Transitioning to long-acting pre-exposure prophylaxis (PrEP) and expanding coverage to achieve meaningful reductions in HIV incidence among adolescent girls and young women is important. If coverage can be effectively scaled up, lenacapavir has the potential to significantly reduce the burden of HIV among adolescent girls and young women.
Oral HIV PrEP has not achieved its full potential, mainly due to challenges involving adherence and consistent use. To increase uptake and effectiveness, alternative delivery methods are needed. The long-acting injectable medication lenacapavir, administered twice a year, offers a promising solution.
The researchers used modeling to assess the potential impact of lenacapavir on HIV outcomes among high-risk adolescent girls and young women in Kenya.
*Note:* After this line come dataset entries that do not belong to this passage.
(** * The trader session evaluation engine of [convex/trader.ts]

    A shallow embedding of the Convex module that drives one trading
    session (signal computation, reconciliation against the broker, order
    placement, session life cycle) together with the OANDA client of
    [convex/lib/oanda.ts], and the properties of the engine stated over it.

    Numbers.  A JavaScript [number] is an IEEE-754 binary64 value, which is
    what Rocq's primitive [float] is, so prices, averages, multipliers and
    thresholds are [float]s and every arithmetic operation and comparison
    below is the one the source performs, NaN included.  The two window
    lengths, array lengths and timestamps are integral and are modelled in
    [Z] (the dashboard edits the windows through integer inputs). *)

From Stdlib Require Import ZArith Floats Uint63 String Ascii List Bool Lia.
From stdpp Require Import base option list strings pretty sorting.

Local Open Scope string_scope.
Local Open Scope list_scope.
Local Open Scope Z_scope.
Set Warnings "-inexact-float".

(** ** JavaScript numbers *)

Module Js.

(** [Number.EPSILON], the gap between 1 and the next double: 2^-52. *)
Definition EPSILON : float := 0x1p-52%float.

Definition NaN : float := PrimFloat.nan.

(** The double of an array length. *)
Definition of_length (n : nat) : float :=
  PrimFloat.of_uint63 (Uint63.of_Z (Z.of_nat n)).

(** [x > y], [x < y], [x <= y] and [Math.abs] on numbers. *)
Definition gt (x y : float) : bool := PrimFloat.ltb y x.
Definition lt (x y : float) : bool := PrimFloat.ltb x y.
Definition le (x y : float) : bool := PrimFloat.leb x y.
Definition ge (x y : float) : bool := PrimFloat.leb y x.
Definition abs (x : float) : float := PrimFloat.abs x.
They used a deterministic transmission-dynamic compartmental model of HIV infection calibrated to Kenya to simulate PrEP implementation scenarios. In their analysis, oral PrEP, which had been introduced in 2018, was assumed to be used exclusively by HIV-negative girls 15-24 years of age who were at high risk, considered to be having sex with five partners per year, reaching 4.6% coverage by 2025.
Starting in 2026, the authors assumed a national switch in Kenya to long-acting injectable lenacapavir with five possible trajectories by 2030: 1.) maintaining 2025 coverage levels, or increasing to 2.) 15%, 3.) 30%, 4.) 45%, or 5.) 57% coverage. They also modeled a comparator scenario that assumed no switch to lenacapavir and no scale-up beyond 2025 oral PrEP coverage levels.
The researchers considered oral PrEP to be 75% effective and lenacapavir 100% effective in preventing HIV infection. They calculated the median and interquartile range (IQR) of new HIV cases and cumulative cases averted over 30 years across the 25 best-fitting parameter sets.
The greatest impact of lenacapavir among adolescent girls and young women was found at higher coverage levels. At 57% coverage, the medication was estimated to avert 11,904.93 (9,293.73-17,027.33) new HIV cases, representing an 18.82% (18.34%-19.62%) reduction compared to oral PrEP. However, switching to lenacapavir alone without scaling up coverage had a modest effect. At 4.6% coverage, the reduction in HIV acquisition was only 0.58% (0.57%-0.61%). A small increase to 15% coverage averted 2,974.52 (2,322.97- 4,274.46) HIV cases, while scaling to 30% averted around 6,445.65 (5,036.58- 9,248.84) infections.
Reference
IAS 2025. Oral abstract session with live Q&A; Program number OAC0406LB.